======== Entries provided ========
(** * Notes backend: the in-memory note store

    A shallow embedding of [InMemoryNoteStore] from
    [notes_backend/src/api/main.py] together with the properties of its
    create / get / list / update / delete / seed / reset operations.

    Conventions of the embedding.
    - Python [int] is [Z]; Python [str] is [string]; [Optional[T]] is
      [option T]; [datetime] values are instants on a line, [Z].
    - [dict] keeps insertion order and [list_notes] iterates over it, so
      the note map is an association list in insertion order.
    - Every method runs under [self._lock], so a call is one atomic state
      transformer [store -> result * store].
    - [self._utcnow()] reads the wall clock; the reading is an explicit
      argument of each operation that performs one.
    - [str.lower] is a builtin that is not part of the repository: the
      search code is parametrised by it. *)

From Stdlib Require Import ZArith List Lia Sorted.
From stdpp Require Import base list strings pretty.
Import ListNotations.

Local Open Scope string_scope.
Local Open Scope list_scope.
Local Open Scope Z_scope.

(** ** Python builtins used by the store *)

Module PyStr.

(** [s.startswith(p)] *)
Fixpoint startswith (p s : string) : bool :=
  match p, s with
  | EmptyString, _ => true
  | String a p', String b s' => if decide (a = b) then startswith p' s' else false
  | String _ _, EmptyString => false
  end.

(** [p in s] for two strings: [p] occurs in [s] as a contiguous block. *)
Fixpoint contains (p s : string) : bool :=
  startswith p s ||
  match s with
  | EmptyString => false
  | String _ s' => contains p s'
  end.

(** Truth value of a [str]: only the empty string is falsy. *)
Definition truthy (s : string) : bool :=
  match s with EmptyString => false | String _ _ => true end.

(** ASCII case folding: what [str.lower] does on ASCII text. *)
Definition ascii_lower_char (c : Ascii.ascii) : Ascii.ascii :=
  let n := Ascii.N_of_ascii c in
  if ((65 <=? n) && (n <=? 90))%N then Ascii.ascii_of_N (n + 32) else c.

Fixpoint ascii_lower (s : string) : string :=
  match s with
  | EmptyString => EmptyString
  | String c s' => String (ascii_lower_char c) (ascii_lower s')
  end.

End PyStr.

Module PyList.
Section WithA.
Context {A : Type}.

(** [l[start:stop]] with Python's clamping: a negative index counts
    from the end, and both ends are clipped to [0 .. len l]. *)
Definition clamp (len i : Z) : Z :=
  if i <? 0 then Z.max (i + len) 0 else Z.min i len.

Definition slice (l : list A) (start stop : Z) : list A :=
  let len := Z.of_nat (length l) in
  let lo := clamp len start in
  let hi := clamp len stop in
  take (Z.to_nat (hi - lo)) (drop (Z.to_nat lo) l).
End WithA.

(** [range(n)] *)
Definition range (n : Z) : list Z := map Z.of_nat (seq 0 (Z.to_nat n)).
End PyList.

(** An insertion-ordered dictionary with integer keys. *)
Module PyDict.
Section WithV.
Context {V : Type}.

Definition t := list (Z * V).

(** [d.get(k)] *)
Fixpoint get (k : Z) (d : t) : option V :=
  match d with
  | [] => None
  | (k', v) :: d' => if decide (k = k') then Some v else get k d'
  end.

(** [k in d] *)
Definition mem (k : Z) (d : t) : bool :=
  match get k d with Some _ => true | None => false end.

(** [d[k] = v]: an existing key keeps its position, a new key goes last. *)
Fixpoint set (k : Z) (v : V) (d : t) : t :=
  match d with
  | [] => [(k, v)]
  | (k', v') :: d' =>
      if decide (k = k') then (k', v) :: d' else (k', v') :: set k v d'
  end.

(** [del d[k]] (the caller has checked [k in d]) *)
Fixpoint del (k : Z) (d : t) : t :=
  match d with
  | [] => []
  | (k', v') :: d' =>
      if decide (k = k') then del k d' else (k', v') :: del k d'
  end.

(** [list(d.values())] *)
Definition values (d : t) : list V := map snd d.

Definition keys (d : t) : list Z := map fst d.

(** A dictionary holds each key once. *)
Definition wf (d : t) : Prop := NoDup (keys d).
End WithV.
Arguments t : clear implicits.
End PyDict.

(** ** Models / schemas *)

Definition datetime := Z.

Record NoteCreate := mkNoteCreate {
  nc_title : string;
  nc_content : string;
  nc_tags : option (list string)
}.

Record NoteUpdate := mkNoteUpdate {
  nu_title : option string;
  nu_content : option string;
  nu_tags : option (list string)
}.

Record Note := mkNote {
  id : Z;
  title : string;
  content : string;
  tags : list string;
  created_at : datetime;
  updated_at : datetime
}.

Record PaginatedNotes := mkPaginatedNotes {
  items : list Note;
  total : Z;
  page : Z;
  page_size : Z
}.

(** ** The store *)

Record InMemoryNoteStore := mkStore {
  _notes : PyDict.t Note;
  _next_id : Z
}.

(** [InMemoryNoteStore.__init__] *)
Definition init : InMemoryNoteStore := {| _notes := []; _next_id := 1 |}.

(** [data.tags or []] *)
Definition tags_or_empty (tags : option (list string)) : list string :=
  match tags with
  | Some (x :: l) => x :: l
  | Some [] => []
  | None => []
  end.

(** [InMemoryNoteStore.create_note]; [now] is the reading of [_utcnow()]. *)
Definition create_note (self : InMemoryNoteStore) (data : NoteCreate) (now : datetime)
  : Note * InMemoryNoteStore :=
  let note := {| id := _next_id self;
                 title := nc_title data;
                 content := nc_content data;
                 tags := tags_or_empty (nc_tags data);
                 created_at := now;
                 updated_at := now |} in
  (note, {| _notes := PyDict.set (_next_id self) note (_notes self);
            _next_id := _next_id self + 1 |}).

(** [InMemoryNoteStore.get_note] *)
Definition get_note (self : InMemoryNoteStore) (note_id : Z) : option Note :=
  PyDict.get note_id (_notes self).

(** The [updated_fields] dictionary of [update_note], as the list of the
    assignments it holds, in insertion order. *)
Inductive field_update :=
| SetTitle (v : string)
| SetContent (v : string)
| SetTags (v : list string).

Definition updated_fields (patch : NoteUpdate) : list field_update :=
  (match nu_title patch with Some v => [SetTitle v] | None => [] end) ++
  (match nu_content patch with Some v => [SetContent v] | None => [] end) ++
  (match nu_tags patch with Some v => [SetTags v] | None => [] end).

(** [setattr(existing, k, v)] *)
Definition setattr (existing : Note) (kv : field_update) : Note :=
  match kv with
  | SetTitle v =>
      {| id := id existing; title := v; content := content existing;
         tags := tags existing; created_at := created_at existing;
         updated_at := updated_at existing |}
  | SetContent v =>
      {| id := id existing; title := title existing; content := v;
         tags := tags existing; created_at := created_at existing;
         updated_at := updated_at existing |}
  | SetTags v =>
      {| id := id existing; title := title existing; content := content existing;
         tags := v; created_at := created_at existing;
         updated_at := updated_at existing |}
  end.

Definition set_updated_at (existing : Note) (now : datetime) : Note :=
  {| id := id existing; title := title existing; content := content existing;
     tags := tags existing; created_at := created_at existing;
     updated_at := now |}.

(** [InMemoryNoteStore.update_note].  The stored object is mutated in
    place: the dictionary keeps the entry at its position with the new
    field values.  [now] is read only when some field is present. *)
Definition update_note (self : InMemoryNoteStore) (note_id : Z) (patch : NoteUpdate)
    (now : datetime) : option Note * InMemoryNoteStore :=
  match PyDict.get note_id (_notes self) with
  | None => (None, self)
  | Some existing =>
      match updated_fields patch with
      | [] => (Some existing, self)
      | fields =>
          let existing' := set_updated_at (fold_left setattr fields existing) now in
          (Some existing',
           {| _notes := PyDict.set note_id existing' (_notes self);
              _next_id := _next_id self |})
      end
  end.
========
======== Entries provided ========
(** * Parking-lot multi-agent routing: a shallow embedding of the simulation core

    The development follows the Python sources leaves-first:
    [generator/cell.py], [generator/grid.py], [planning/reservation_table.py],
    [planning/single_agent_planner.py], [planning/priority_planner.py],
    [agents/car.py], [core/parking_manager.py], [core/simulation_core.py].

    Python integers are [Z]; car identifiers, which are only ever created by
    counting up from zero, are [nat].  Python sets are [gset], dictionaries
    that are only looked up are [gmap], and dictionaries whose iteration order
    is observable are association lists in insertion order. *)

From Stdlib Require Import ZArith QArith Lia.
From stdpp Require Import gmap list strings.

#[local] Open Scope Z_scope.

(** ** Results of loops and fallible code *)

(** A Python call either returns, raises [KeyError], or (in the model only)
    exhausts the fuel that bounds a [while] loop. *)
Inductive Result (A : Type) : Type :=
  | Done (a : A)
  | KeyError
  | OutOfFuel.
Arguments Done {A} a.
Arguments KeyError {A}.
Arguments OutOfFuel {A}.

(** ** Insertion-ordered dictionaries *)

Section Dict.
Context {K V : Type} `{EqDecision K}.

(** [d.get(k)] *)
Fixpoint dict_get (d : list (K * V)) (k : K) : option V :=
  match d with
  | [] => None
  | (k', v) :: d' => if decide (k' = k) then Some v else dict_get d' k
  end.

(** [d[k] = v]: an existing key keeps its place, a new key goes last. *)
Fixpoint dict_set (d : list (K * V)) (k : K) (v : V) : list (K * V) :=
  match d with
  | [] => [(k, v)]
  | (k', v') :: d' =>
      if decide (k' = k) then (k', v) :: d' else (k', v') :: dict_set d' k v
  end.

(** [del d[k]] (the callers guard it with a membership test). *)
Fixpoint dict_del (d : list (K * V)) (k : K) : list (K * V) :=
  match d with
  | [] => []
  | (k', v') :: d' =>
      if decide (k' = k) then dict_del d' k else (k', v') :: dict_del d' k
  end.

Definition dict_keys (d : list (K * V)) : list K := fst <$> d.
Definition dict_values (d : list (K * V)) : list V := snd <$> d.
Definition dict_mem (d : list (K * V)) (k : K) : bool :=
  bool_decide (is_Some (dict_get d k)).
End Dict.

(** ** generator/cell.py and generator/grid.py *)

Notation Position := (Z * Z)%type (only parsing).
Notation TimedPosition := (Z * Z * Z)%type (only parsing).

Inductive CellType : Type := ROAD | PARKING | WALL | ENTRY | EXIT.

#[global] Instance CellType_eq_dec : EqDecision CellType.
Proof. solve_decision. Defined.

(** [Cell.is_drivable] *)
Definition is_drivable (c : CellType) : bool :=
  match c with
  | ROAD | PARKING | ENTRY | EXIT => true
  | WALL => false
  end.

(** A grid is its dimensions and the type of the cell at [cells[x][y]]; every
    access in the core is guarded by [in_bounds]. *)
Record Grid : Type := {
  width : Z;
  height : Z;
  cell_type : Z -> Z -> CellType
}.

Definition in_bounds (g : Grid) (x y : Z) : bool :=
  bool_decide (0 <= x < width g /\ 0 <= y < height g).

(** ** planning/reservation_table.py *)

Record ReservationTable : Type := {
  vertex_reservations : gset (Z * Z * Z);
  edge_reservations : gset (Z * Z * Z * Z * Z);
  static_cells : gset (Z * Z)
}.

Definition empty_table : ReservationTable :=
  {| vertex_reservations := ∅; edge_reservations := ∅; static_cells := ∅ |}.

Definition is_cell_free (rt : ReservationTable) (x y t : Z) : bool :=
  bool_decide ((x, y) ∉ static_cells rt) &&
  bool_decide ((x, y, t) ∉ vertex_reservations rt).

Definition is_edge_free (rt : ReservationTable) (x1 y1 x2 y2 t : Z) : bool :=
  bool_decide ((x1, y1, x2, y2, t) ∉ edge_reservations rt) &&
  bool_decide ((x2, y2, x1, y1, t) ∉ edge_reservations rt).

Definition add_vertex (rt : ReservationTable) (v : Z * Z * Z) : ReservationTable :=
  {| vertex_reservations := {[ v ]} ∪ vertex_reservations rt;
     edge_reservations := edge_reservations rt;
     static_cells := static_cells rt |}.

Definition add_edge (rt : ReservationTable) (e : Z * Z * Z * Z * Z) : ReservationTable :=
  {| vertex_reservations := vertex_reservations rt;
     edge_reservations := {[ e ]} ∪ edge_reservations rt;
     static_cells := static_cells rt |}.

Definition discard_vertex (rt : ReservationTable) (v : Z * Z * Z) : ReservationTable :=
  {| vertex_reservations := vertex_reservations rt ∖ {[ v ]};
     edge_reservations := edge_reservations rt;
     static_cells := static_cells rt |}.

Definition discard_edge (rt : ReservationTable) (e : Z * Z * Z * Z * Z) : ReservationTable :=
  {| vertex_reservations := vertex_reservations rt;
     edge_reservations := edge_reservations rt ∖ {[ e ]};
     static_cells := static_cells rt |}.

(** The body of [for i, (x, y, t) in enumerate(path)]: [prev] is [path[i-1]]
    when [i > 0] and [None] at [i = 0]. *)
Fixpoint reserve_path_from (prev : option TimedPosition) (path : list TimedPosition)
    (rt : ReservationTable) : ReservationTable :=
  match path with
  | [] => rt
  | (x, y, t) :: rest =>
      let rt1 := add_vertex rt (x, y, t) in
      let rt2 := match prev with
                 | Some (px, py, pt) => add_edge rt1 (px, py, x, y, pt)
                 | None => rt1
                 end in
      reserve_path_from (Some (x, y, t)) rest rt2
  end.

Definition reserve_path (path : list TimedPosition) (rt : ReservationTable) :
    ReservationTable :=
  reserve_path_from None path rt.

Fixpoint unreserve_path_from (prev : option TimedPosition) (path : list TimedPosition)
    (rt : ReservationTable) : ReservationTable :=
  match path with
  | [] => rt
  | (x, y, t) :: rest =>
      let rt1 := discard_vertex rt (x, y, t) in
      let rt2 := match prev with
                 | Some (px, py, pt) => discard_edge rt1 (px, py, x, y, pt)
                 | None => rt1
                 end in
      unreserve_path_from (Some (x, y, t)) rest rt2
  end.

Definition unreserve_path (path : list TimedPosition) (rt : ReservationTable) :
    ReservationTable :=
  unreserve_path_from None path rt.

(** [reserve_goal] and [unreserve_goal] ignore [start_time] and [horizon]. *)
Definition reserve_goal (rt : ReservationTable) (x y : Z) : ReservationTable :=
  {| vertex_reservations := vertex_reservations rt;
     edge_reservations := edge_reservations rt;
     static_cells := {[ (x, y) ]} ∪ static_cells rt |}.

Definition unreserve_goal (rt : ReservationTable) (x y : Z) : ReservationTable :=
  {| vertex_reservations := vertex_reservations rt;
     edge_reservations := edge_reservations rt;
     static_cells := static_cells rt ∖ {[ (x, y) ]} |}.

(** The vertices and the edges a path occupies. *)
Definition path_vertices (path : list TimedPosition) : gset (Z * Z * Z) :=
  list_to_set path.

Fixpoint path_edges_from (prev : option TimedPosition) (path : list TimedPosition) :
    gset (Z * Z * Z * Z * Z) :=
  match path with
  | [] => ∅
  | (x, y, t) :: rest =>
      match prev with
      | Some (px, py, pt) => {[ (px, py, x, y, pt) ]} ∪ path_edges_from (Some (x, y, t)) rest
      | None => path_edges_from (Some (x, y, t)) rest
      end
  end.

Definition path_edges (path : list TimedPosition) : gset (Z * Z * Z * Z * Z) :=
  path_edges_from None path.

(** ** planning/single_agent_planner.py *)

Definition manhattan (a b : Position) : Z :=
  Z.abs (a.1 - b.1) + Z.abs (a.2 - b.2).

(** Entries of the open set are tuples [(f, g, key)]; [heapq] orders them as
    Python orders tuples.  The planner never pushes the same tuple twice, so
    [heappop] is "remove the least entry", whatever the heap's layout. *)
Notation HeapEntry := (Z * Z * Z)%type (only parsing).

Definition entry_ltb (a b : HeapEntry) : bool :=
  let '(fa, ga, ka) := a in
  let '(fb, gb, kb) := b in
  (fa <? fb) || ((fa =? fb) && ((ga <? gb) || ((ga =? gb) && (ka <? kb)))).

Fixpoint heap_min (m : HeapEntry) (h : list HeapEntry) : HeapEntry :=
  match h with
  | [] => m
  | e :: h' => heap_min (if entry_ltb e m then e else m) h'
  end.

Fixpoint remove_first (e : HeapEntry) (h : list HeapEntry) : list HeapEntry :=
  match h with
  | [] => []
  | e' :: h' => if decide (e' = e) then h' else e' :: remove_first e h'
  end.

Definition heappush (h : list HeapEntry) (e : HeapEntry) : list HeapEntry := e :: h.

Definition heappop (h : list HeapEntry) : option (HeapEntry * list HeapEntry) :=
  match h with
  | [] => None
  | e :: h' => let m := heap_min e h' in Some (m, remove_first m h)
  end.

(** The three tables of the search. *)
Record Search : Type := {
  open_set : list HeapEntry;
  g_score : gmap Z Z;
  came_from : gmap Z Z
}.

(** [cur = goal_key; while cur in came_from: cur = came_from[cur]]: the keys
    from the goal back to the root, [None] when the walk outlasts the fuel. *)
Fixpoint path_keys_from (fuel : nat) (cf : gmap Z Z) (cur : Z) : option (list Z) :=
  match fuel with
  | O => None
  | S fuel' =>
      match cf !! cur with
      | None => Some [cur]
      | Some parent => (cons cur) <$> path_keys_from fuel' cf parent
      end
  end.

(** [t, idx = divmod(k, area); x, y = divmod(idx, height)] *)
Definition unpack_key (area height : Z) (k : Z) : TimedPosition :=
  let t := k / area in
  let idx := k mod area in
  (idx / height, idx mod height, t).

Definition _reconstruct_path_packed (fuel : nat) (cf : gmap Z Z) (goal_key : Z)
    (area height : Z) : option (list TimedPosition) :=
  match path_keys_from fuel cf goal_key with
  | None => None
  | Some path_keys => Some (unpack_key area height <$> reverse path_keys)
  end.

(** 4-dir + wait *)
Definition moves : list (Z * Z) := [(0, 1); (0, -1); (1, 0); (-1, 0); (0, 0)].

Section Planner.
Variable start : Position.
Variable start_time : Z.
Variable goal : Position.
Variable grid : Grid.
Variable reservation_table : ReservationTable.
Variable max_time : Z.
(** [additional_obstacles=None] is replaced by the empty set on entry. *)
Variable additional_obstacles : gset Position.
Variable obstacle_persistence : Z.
========
■ **Your goal**
Print the lines above from the one with "Definition mem (k" through the one with "tags := tags_or_empty", both included, exactly as written and nothing more.

■ **Answer section**
Definition mem (k : Z) (d : t) : bool :=
  match get k d with Some _ => true | None => false end.

(** [d[k] = v]: an existing key keeps its position, a new key goes last. *)
Fixpoint set (k : Z) (v : V) (d : t) : t :=
  match d with
  | [] => [(k, v)]
  | (k', v') :: d' =>
      if decide (k = k') then (k', v) :: d' else (k', v') :: set k v d'
  end.

(** [del d[k]] (the caller has checked [k in d]) *)
Fixpoint del (k : Z) (d : t) : t :=
  match d with
  | [] => []
  | (k', v') :: d' =>
      if decide (k = k') then del k d' else (k', v') :: del k d'
  end.

(** [list(d.values())] *)
Definition values (d : t) : list V := map snd d.

Definition keys (d : t) : list Z := map fst d.

(** A dictionary holds each key once. *)
Definition wf (d : t) : Prop := NoDup (keys d).
End WithV.
Arguments t : clear implicits.
End PyDict.

(** ** Models / schemas *)

Definition datetime := Z.

Record NoteCreate := mkNoteCreate {
  nc_title : string;
  nc_content : string;
  nc_tags : option (list string)
}.

Record NoteUpdate := mkNoteUpdate {
  nu_title : option string;
  nu_content : option string;
  nu_tags : option (list string)
}.

Record Note := mkNote {
  id : Z;
  title : string;
  content : string;
  tags : list string;
  created_at : datetime;
  updated_at : datetime
}.

Record PaginatedNotes := mkPaginatedNotes {
  items : list Note;
  total : Z;
  page : Z;
  page_size : Z
}.

(** ** The store *)

Record InMemoryNoteStore := mkStore {
  _notes : PyDict.t Note;
  _next_id : Z
}.

(** [InMemoryNoteStore.__init__] *)
Definition init : InMemoryNoteStore := {| _notes := []; _next_id := 1 |}.

(** [data.tags or []] *)
Definition tags_or_empty (tags : option (list string)) : list string :=
  match tags with
  | Some (x :: l) => x :: l
  | Some [] => []
  | None => []
  end.

(** [InMemoryNoteStore.create_note]; [now] is the reading of [_utcnow()]. *)
Definition create_note (self : InMemoryNoteStore) (data : NoteCreate) (now : datetime)
  : Note * InMemoryNoteStore :=
  let note := {| id := _next_id self;
                 title := nc_title data;
                 content := nc_content data;
                 tags := tags_or_empty (nc_tags data);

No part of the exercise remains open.